Lines from the line with "storeMetadata : EventStoreMetadata;" to the line with "validate_metadata metadata;;" in the entries below, and only those, must be output exactly, with both ends included.

(Dataset entries)

[Start of Attachment]

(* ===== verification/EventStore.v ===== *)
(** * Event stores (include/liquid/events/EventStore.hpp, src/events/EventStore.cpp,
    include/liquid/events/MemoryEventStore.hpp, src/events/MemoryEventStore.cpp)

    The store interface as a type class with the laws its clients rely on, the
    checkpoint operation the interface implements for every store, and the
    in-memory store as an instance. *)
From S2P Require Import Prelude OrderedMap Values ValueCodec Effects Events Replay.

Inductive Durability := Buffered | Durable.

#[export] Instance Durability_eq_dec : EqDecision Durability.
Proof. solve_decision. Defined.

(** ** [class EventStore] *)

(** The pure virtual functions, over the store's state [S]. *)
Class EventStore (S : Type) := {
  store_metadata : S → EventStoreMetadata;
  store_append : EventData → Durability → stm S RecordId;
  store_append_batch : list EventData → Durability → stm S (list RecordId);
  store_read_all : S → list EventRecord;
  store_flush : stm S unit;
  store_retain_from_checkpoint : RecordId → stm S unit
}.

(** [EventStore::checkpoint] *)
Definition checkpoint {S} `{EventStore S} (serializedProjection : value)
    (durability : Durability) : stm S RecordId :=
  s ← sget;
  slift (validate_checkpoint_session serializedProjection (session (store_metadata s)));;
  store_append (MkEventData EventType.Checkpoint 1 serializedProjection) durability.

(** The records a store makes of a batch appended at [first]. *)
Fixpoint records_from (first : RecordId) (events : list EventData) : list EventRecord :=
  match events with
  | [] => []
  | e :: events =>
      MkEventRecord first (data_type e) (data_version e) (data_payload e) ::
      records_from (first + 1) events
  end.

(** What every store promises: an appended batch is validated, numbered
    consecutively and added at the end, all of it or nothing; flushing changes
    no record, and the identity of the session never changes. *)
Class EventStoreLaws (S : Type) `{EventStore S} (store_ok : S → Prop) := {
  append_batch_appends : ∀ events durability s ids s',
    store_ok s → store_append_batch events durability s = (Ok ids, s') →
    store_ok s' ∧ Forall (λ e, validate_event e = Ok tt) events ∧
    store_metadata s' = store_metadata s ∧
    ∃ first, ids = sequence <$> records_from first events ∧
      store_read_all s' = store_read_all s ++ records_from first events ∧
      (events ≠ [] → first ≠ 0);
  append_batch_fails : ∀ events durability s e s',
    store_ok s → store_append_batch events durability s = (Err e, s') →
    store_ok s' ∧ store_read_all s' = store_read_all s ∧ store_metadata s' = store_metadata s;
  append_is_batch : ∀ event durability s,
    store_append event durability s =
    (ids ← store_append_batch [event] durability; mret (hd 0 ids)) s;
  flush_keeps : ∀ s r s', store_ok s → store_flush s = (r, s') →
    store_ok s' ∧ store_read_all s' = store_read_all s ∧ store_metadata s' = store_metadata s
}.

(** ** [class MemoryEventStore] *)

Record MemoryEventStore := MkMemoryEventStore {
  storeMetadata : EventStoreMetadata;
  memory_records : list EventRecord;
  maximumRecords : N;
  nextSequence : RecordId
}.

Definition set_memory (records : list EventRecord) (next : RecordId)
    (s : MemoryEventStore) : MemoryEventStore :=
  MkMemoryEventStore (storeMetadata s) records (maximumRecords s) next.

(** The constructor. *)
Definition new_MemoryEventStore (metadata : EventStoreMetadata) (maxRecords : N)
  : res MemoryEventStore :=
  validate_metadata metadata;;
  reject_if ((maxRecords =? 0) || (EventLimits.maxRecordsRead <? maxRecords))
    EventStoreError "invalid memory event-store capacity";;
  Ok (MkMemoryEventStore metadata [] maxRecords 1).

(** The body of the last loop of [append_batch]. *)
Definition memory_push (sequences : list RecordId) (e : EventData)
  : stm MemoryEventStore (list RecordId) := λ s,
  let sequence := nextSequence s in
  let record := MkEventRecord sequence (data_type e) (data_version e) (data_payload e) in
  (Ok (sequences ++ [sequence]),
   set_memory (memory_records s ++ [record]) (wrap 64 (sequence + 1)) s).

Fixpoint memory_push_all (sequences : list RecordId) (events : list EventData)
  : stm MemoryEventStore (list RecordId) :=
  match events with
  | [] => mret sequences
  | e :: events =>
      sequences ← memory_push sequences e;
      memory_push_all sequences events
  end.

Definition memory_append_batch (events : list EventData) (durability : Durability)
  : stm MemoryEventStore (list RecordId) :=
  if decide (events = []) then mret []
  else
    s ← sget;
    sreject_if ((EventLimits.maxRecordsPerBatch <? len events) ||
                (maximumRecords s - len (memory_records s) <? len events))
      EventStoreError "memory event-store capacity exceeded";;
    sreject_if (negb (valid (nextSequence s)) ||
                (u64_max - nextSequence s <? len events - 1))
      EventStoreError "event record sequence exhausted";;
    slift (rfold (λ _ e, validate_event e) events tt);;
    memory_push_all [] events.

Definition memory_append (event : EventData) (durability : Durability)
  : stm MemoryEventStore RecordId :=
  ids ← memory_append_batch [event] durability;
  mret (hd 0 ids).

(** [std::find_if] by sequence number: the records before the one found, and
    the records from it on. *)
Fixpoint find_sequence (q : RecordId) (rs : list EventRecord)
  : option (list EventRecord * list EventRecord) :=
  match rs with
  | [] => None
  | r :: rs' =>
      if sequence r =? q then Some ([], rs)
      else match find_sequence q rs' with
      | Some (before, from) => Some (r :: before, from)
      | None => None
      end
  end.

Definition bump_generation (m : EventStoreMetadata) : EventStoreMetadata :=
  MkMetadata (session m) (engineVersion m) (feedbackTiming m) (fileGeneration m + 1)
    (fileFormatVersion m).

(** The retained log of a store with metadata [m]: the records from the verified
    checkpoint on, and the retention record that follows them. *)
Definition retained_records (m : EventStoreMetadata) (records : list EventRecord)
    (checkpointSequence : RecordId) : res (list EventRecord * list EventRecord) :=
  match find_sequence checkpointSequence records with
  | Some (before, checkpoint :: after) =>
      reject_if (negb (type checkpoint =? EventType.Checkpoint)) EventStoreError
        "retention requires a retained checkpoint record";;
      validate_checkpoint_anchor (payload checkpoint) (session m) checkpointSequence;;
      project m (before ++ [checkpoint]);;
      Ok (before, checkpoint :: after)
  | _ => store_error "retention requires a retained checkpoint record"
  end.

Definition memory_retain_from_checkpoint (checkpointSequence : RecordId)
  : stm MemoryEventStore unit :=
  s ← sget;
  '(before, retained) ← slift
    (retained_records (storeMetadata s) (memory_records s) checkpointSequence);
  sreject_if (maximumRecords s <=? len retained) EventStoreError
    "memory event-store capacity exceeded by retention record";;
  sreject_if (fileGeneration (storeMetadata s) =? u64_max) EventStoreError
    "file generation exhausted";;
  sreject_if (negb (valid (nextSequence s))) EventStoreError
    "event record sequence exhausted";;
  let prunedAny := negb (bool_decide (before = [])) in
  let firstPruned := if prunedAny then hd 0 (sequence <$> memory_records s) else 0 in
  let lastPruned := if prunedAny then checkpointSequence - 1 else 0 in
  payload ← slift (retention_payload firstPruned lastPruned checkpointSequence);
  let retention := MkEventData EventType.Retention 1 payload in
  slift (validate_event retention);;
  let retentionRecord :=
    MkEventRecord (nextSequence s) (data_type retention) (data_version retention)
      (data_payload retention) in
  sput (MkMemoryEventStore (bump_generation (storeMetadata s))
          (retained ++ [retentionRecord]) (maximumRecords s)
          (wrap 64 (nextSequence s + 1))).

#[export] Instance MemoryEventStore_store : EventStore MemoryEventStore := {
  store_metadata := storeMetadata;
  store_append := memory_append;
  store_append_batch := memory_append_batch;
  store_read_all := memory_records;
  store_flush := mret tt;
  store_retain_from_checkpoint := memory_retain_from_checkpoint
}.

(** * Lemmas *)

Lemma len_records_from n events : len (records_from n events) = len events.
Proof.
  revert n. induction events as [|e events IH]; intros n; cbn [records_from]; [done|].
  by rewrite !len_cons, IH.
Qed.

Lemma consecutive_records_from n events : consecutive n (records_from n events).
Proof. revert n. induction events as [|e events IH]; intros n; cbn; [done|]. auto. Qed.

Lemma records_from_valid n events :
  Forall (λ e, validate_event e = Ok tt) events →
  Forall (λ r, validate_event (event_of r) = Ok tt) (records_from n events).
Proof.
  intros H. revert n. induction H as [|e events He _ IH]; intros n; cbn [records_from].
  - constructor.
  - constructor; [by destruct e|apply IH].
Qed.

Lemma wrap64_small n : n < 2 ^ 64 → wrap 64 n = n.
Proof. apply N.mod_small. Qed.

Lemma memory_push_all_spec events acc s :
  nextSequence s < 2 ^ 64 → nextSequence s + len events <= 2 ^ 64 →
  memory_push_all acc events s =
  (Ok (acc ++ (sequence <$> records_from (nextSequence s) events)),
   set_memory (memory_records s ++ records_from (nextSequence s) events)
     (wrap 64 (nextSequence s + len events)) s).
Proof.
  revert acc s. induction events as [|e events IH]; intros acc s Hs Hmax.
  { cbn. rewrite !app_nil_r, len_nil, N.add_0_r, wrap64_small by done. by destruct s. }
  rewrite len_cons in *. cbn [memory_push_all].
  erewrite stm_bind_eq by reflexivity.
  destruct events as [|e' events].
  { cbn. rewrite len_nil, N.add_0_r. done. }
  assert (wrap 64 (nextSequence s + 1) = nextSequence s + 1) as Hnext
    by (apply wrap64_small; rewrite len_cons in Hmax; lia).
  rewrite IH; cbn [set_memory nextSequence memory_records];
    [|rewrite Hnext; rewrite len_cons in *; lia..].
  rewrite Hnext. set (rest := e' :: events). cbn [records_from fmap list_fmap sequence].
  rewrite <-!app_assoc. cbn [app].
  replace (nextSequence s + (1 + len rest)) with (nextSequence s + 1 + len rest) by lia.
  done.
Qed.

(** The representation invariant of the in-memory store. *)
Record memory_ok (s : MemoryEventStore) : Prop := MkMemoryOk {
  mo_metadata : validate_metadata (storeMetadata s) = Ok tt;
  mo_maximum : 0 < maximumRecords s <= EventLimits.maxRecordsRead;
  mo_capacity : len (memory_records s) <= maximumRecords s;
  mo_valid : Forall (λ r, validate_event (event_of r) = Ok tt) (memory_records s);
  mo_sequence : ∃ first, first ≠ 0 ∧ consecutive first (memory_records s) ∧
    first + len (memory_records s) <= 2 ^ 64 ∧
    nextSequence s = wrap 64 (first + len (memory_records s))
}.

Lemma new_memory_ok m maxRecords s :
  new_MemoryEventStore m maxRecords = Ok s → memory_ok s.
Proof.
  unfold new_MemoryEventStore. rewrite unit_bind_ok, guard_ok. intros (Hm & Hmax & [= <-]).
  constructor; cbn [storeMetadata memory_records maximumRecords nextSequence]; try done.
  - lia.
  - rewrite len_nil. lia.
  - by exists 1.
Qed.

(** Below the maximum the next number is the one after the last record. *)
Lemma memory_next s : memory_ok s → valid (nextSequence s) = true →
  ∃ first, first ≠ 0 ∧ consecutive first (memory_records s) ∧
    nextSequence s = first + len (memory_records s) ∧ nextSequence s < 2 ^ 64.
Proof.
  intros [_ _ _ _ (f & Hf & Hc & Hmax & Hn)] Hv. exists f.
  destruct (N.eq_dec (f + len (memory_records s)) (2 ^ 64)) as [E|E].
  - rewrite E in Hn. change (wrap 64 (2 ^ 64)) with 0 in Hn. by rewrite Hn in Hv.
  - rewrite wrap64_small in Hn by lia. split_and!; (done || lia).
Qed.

[End of Attachment]

◆ **EXPECTED ANSWER**
  storeMetadata : EventStoreMetadata;
  memory_records : list EventRecord;
  maximumRecords : N;
  nextSequence : RecordId
}.

Definition set_memory (records : list EventRecord) (next : RecordId)
    (s : MemoryEventStore) : MemoryEventStore :=
  MkMemoryEventStore (storeMetadata s) records (maximumRecords s) next.

(** The constructor. *)
Definition new_MemoryEventStore (metadata : EventStoreMetadata) (maxRecords : N)
  : res MemoryEventStore :=
  validate_metadata metadata;;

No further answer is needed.